Suspensão da Ficha Limpa – A Rede Sustentabilidade, autora da ação que questiona no STF as mudanças aprovadas pelo Congresso na Lei da Ficha Limpa, apresentou um pedido urgente à ministra Carmen Lúcia, relatora da ação, para suspender imediatamente os efeitos da nova legislação. Na prática, a sigla quer que voltem a valer, de forma provisória, as regras anteriores de inelegibilidade até que o Supremo conclua o julgamento do caso. A ofensiva ocorre após o julgamento ser interrompido por um pedido de vista de Gilmar Mendes.

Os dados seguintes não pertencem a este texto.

(* ===== verification/BundleMonetization.v ===== *)
(** * Bundle monetization

    [BundleMonetizationSystem] and [BundleCreationWithMonetization] of
    src/sdk-core/smart-contract-toolkit/BundleMonetization.js: one token and
    one NFT sold together at a discount.  The bundle quote reads a constant in
    its own initialiser, which the language forbids: the model keeps the
    statement order, so the throw happens where the source has it. *)

From Stdlib Require Import ZArith Bool List String Lia.
From S2P Require Import Prelude JsNum JsNumFacts JsVal JsMonad Payments TokenMonetization NFTMonetization.
Import ListNotations.
Local Open Scope string_scope.

Module BundleMonetizationSystem.

Record t : Type := Build {
  config : list (string * jsval);
  tokenMonetization : TokenMonetizationSystem.t;
  nftMonetization : NFTMonetizationSystem.t;
  paymentMethods : list (string * jsval)
}.

Definition constructor (cfg : jsval) : result t :=
  let cfg := default cfg (VObj []) in
  res_bind (get cfg "stripePublicKey") (fun key =>
  res_bind (TokenMonetizationSystem.constructor cfg) (fun token =>
  res_bind (NFTMonetizationSystem.constructor cfg) (fun nft =>
  Ok {| config := obj_spread
          [("bundleDiscountUSD", vnum 15); ("shahSwapAPI", VStr "https://api.shah.vip/price");
           ("stripePublicKey", key)]
          (spread_props cfg);
        tokenMonetization := token;
        nftMonetization := nft;
        paymentMethods := [("shah", VStr "Native SHAH"); ("shahToken", VStr "SHAHtoken (SHI-20)");
                           ("stripe", VStr "Credit Card (USD)")] |}))).

Definition validateBundleConfig (tokenConfig nftConfig : jsval) : result (list string) :=
  res_bind (TokenMonetizationSystem.validateTokenConfig tokenConfig) (fun tokenErrors =>
  res_bind (NFTMonetizationSystem.validateNFTConfig nftConfig) (fun nftErrors =>
  Ok (map (String.append "Token: ") tokenErrors ++ map (String.append "NFT: ") nftErrors)%list)).

(** [bundlePrice.pricing.withDiscount]. *)
Definition with_discount (bundlePrice : jsval) : result jsval :=
  res_bind (get bundlePrice "pricing") (fun pricing => get pricing "withDiscount").

(** [bundlePrice.pricing.withDiscount.shah.toString()]. *)
Definition bundle_text (bundlePrice : jsval) : result string :=
  res_bind (with_discount bundlePrice) (fun d =>
  res_bind (get d "shah") call_toString).

(** The object a bundle payment returns. *)
Definition paid (refName method : string) (bundlePrice : jsval) (reference : jsval) : result jsval :=
  res_bind (with_discount bundlePrice) (fun amount =>
  res_bind (get bundlePrice "bundleDiscount") (fun discount =>
  Ok (VObj [("success", VBool true); (refName, reference); ("method", VStr method);
            ("amount", amount); ("bundleDiscount", discount)]))).

Section Methods.
Context `{Env} (this : t) {S : Type}.
Abbreviation JS := (JS S).

Definition discountUSD : jsval := obj_get (config this) "bundleDiscountUSD".

Definition getShahPrice : JS jsval := shah_price (config this).

(** Line 60 initialises [totalWithDiscountSHAH] from itself. *)
Definition calculateBundlePrice (tokenConfig nftConfig selectedNFTAddOns : jsval) : JS jsval :=
  let selectedNFTAddOns := default selectedNFTAddOns (VArr []) in
  let* shahPrice := getShahPrice in
  let* tokenPrice := TokenMonetizationSystem.calculateBaseFee (tokenMonetization this) VUndef in
  let* nftPrice :=
    NFTMonetizationSystem.calculateTotalPrice (nftMonetization this) selectedNFTAddOns VUndef in
  let totalWithoutDiscountUSD := js_add (get_opt tokenPrice "usd") (get_opt nftPrice "totalUSD") in
  let totalWithoutDiscountSHAH := js_div totalWithoutDiscountUSD shahPrice in
  let bundleDiscountSHAH := js_div discountUSD shahPrice in
  let totalWithDiscountUSD := js_sub totalWithoutDiscountUSD discountUSD in
  let* totalWithDiscountSHAH := throw
    (ReferenceError "Cannot access 'totalWithDiscountSHAH' before initialization") in
  ret (VObj
    [("tokenPrice", tokenPrice); ("nftPrice", nftPrice);
     ("bundleDiscount", VObj [("usd", discountUSD); ("shah", bundleDiscountSHAH)]);
     ("pricing", VObj
        [("withoutDiscount", VObj [("usd", totalWithoutDiscountUSD); ("shah", totalWithoutDiscountSHAH)]);
         ("withDiscount", VObj [("usd", totalWithDiscountUSD); ("shah", totalWithDiscountSHAH)]);
         ("savings", VObj
            [("usd", discountUSD); ("shah", bundleDiscountSHAH);
             ("percentage", VStr (Num.to_fixed
                (Num.mul (to_num (js_div discountUSD totalWithoutDiscountUSD)) (Num.of_Z 100)) 1))])]);
     ("breakdown", VObj
        [("token", VObj [("name", VStr "SHI-20 Token"); ("priceUSD", get_opt tokenPrice "usd");
                         ("priceSHAH", get_opt tokenPrice "shah")]);
         ("nft", VObj [("name", VStr "Basic NFT"); ("priceUSD", get_opt nftPrice "totalUSD");
                       ("priceSHAH", get_opt nftPrice "totalSHAH");
                       ("addOns", get_opt nftPrice "addOns")]);
         ("discount", VObj [("name", VStr "Bundle Discount");
                            ("priceUSD", VNum (Num.opp (to_num discountUSD)));
                            ("priceSHAH", VNum (Num.opp (to_num bundleDiscountSHAH)))])])]).

Definition processShahBundlePayment (bundlePrice : jsval) : JS jsval :=
  shah_payment "shahFactory.payBundleCreationFee" "SHAH bundle payment failed: "
    (bundle_text bundlePrice) (paid "txHash" "shah" bundlePrice).

Definition processShahTokenBundlePayment (bundlePrice : jsval) : JS jsval :=
  shah_token_payment "shahFactory.payBundleWithShahToken" "SHAHtoken bundle payment failed: "
    (bundle_text bundlePrice) (paid "txHash" "shahToken" bundlePrice).

Definition processStripeBundlePayment (bundlePrice : jsval) : JS jsval :=
  stripe_payment (obj_get (config this) "stripePublicKey") "/api/create-bundle-payment-intent"
    "Stripe bundle payment failed: " "Bundle Creator"
    (res_bind (with_discount bundlePrice) (fun d =>
     res_bind (get d "usd") (fun usd =>
     Ok (VObj [("amount", cents usd); ("currency", VStr "usd"); ("bundleType", VStr "token-nft")]))))
    (paid "paymentIntentId" "stripe" bundlePrice).

Definition processBundlePayment (paymentMethod bundlePrice : jsval) : JS jsval :=
  if is_str paymentMethod "shah" then processShahBundlePayment bundlePrice
  else if is_str paymentMethod "shahToken" then processShahTokenBundlePayment bundlePrice
  else if is_str paymentMethod "stripe" then processStripeBundlePayment bundlePrice
  else throw (Error "Invalid payment method").

Definition saveBundlePaymentData (paymentResult tokenConfig nftConfig selectedNFTAddOns : jsval)
    : JS jsval :=
  save_payment paymentResult (fun timestamp method amount reference =>
    VObj [("timestamp", timestamp); ("paymentMethod", method); ("amount", amount);
          ("bundleDiscount", get_opt paymentResult "bundleDiscount"); ("tokenConfig", tokenConfig);
          ("nftConfig", nftConfig); ("selectedNFTAddOns", selectedNFTAddOns);
          ("txHash", reference); ("status", VStr "completed"); ("bundleType", VStr "token-nft")]).

Definition getAvailableNFTAddOns : list (string * jsval) :=
  NFTMonetizationSystem.getPremiumAddOns (nftMonetization this).
Definition getPaymentMethods : list (string * jsval) := paymentMethods this.

Definition estimateTokenDeploymentGas (tokenConfig : jsval) : JS jsval :=
  let* gas := ext "ethers.BigNumber.from" [VStr "2000000"] in
  ret (VObj [("gasEstimate", gas); ("costInShah", VStr "0.002"); ("costInUSD", VStr "0.50")]).

(** [if (selected.includes(key)) baseGas = baseGas.add(BigNumber.from(gas))]. *)
Definition add_gas (selected : jsval) (key gas : string) (baseGas : jsval) : JS jsval :=
  let* b := lift (call_includes "selectedNFTAddOns" selected key) in
  if b then
    let* g := ext "ethers.BigNumber.from" [VStr gas] in
    ext "BigNumber.add" [baseGas; g]
  else ret baseGas.

Definition estimateNFTDeploymentGas (nftConfig selectedNFTAddOns : jsval) : JS jsval :=
  let selectedNFTAddOns := default selectedNFTAddOns (VArr []) in
  let* g0 := ext "ethers.BigNumber.from" [VStr "1500000"] in
  let* g1 := add_gas selectedNFTAddOns "unlockableContent" "100000" g0 in
  let* g2 := add_gas selectedNFTAddOns "tradeLock" "50000" g1 in
  let* g3 := add_gas selectedNFTAddOns "boosterTag" "75000" g2 in
  ret (VObj [("gasEstimate", g3); ("costInShah", VStr "0.0015"); ("costInUSD", VStr "0.38")]).

(** The two estimates are added with [+], which yields a string or a number:
    neither has a [mul] method. *)
Definition estimateBundleDeploymentGas (tokenConfig nftConfig selectedNFTAddOns : jsval) : JS jsval :=
  let selectedNFTAddOns := default selectedNFTAddOns (VArr []) in
  try_catch
    (let* tokenGas := estimateTokenDeploymentGas tokenConfig in
     let* nftGas := estimateNFTDeploymentGas nftConfig selectedNFTAddOns in
     let totalGasEstimate := js_add (get_opt tokenGas "gasEstimate") (get_opt nftGas "gasEstimate") in
     let* provider := ext "new ethers.providers.JsonRpcProvider" [rpc_url] in
     let* gasPrice := ext "provider.getGasPrice" [provider] in
     let* costInWei := call_missing "totalGasEstimate.mul" in
     let* costInShah := ext "ethers.utils.formatEther" [costInWei] in
     let* shahPrice := getShahPrice in
     let shah := parseFloat (to_str costInShah) in
     let costInUSD := to_num (js_mul (VNum shah) shahPrice) in
     let* gwei := ext "ethers.utils.formatUnits" [gasPrice; VStr "gwei"] in
     ret (VObj [("tokenGas", tokenGas); ("nftGas", nftGas);
                ("totalGasEstimate", VStr (to_str totalGasEstimate));
                ("gasPrice", js_add gwei (VStr " gwei"));
                ("costInShah", VStr (Num.to_fixed shah 6));
                ("costInUSD", VStr (Num.to_fixed costInUSD 2)); ("shahPrice", shahPrice)]))
    (fun e => throw (Error ("Bundle gas estimation failed: " ++ e_msg e))).

(** ** [BundleCreationWithMonetization] *)

(** Placeholder addresses, as in the source. *)
Definition generateAndDeployBundleContracts : JS jsval :=
  let* deployedAt := iso_now in
  ret (VObj [("tokenAddress", VStr "0x1234567890123456789012345678901234567890");
             ("nftAddress", VStr "0x0987654321098765432109876543210987654321");
             ("deployedAt", deployedAt)]).

Definition createBundle (tokenConfig nftConfig selectedNFTAddOns paymentMethod : jsval) : JS jsval :=
  let selectedNFTAddOns := default selectedNFTAddOns (VArr []) in
  let paymentMethod := default paymentMethod (VStr "shah") in
  try_catch
    (let* bundlePrice := calculateBundlePrice tokenConfig nftConfig selectedNFTAddOns in
     let* paymentResult := processBundlePayment paymentMethod bundlePrice in
     let* _ := saveBundlePaymentData paymentResult tokenConfig nftConfig selectedNFTAddOns in
     let* contractResult := generateAndDeployBundleContracts in
     ret (VObj [("success", VBool true);
                ("tokenAddress", get_opt contractResult "tokenAddress");
                ("nftAddress", get_opt contractResult "nftAddress");
                ("paymentResult", paymentResult); ("bundlePrice", bundlePrice)]))
    (fun e => throw e).

(** ** Properties *)

(** The quote of a bundle never returns: either a price request failed, or
    the discounted total is read before its initialisation. *)
Definition bundle_quote_error (e : jserr) : Prop :=
  e = Error "Unable to fetch current SHAH price"
  \/ e = ReferenceError "Cannot access 'totalWithDiscountSHAH' before initialization".

Lemma calculateBundlePrice_throws tokenConfig nftConfig keys (s : S) t :
  wp (calculateBundlePrice tokenConfig nftConfig (VArr keys))
    (fun _ _ _ => False)
    (fun e s' t' => bundle_quote_error e /\ s' = s /\ charges t' = charges t /\ deploys t' = deploys t) s t.
Proof.
  unfold calculateBundlePrice, getShahPrice, TokenMonetizationSystem.calculateBaseFee,
    TokenMonetizationSystem.getShahPrice, NFTMonetizationSystem.calculateTotalPrice,
    NFTMonetizationSystem.calculateBaseFee, NFTMonetizationSystem.getShahPrice, shah_price, bundle_quote_error.
  wp_auto; try discriminate; (split; [auto|]); count_events.
Qed.

Lemma bundle_payment_pays method price : pays (St := S) (processBundlePayment method price).
Proof.
  unfold processBundlePayment.
  destruct (is_str method "shah"); [apply shah_payment_pays; reflexivity|].
  destruct (is_str method "shahToken"); [apply shah_token_payment_pays; reflexivity|].
  destruct (is_str method "stripe"); [apply stripe_payment_pays|].
  intros s t. apply wp_throw. auto with arith.
Qed.

End Methods.

(** No bundle is ever sold: whatever the services answer, creating a
    bundle throws before any payment is attempted, and unless a price request
    failed the error is the use of the discounted total before its
    initialisation. *)
Theorem bundle_never_sold `{Env} this S tokenConfig nftConfig keys method (s : S) t :
  wp (createBundle this tokenConfig nftConfig (VArr keys) method)
    (fun _ _ _ => False)
    (fun e s' t' => bundle_quote_error e /\ s' = s
                    /\ charges t' = charges t /\ deploys t' = deploys t) s t.
Proof.
  unfold createBundle. cbn [default]. do 2 wp_step.
  eapply wp_mono; [..|apply calculateBundlePrice_throws]; cbn beta; [intros ? ? ? []|].
  intros e s' t' He. wp_step. exact He.
Qed.

(** The bundle gas estimate always fails, after querying the gas price. *)
Theorem bundle_gas_estimate_always_fails `{Env} this S tokenConfig nftConfig addOns :
  always_throws (S := S) (estimateBundleDeploymentGas this tokenConfig nftConfig addOns).
Proof.
  intros s t. unfold estimateBundleDeploymentGas, estimateTokenDeploymentGas, estimateNFTDeploymentGas, add_gas.
  wp_auto; exact I.
Qed.

End BundleMonetizationSystem.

Delação sem avanços – Policiais envolvidos na apuração do caso Master avaliam que a segunda leva da proposta de delação apresentada pelo ex-banqueiro Daniel Vorcaro não apresenta fatos novo. A avaliação é que ele adotou um tom de defesa no material levado à Procuradoria-Geral da República (PGR) e à Polícia Federal. A primeira proposta, apresentada por sua defesa em maio, já havia sido rechaçada pelos policiais e procuradores. Na ocasião, a PF chegou a anunciar que havia encerrado as negociações com Vorcaro para uma colaboração. No fim de maio, porém, a corporação resolveu reabrir a possibilidade de firmar o acordo diante da indicação de que o ex-banqueiro pudesse entregar elementos inéditos.
CURTAS
XUXA 1 – Uma disputa judicial envolvendo a apresentadora Xuxa Meneghel e uma possível violação de direitos autorais será analisada, hoje, pelo STJ. Em julgamento, os ministros deverão definir o valor da indenização devida ao empresário Leonardo Soltz, que pode chegar a cerca de R$ 60 milhões, considerando juros e correção monetária acumulados ao longo de 26 anos de tramitação.

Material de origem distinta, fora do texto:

Definition set_initialized (i : integration) : integration := Integration true (currentSession i).
Definition set_session (x : option session) (i : integration) : integration :=
  Integration (isInitialized i) x.
Definition map_session (f : session -> session) (i : integration) : integration :=
  set_session (option_map f (currentSession i)) i.

Definition set_addOns (v : jsval) (s : session) : session :=
  Session (s_id s) (s_config s) v (s_paymentMethod s) (s_tier s) (s_priceData s)
    (s_status s) (s_createdAt s) (s_paymentResult s) (s_contractResult s) (s_error s).
Definition set_paymentMethod (v : jsval) (s : session) : session :=
  Session (s_id s) (s_config s) (s_selectedAddOns s) v (s_tier s) (s_priceData s)
    (s_status s) (s_createdAt s) (s_paymentResult s) (s_contractResult s) (s_error s).
Definition set_priceData (v : jsval) (s : session) : session :=
  Session (s_id s) (s_config s) (s_selectedAddOns s) (s_paymentMethod s) (s_tier s) v
    (s_status s) (s_createdAt s) (s_paymentResult s) (s_contractResult s) (s_error s).
Definition set_status (x : status) (s : session) : session :=
  Session (s_id s) (s_config s) (s_selectedAddOns s) (s_paymentMethod s) (s_tier s) (s_priceData s)
    x (s_createdAt s) (s_paymentResult s) (s_contractResult s) (s_error s).
Definition set_paymentResult (v : jsval) (s : session) : session :=
  Session (s_id s) (s_config s) (s_selectedAddOns s) (s_paymentMethod s) (s_tier s) (s_priceData s)
    (s_status s) (s_createdAt s) v (s_contractResult s) (s_error s).
Definition set_contractResult (v : jsval) (s : session) : session :=
  Session (s_id s) (s_config s) (s_selectedAddOns s) (s_paymentMethod s) (s_tier s) (s_priceData s)
    (s_status s) (s_createdAt s) (s_paymentResult s) v (s_error s).
Definition set_error (v : jsval) (s : session) : session :=
  Session (s_id s) (s_config s) (s_selectedAddOns s) (s_paymentMethod s) (s_tier s) (s_priceData s)
    (s_status s) (s_createdAt s) (s_paymentResult s) (s_contractResult s) v.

XUXA 2 – O caso envolve a empresa Xuxa Promoções e Produções, acusada de utilizar, sem autorização, personagens criados por Soltz para um projeto infantil desenvolvido em comemoração aos 500 anos do descobrimento do Brasil. Segundo o empresário, a proposta intitulada “Turma do Cabralzinho”, apresentada à produtora da apresentadora em 1999, teria servido de base para a criação da “Turma da Xuxinha”.
PODCAST – O meu convidado de hoje para o podcast Direto de Brasília é o presidente da CEF, Carlos Vieira. Paraibano e servidor de carreira da instituição há mais de 30 anos, Vieira vai falar sobre os desafios do programa Minha Casa, Minha Vida, o processo de modernização do banco e o alerta que tem feito sobre o futuro do financiamento habitacional no País.
Perguntar não ofende: Índio tem que meter seu apito em território alheio?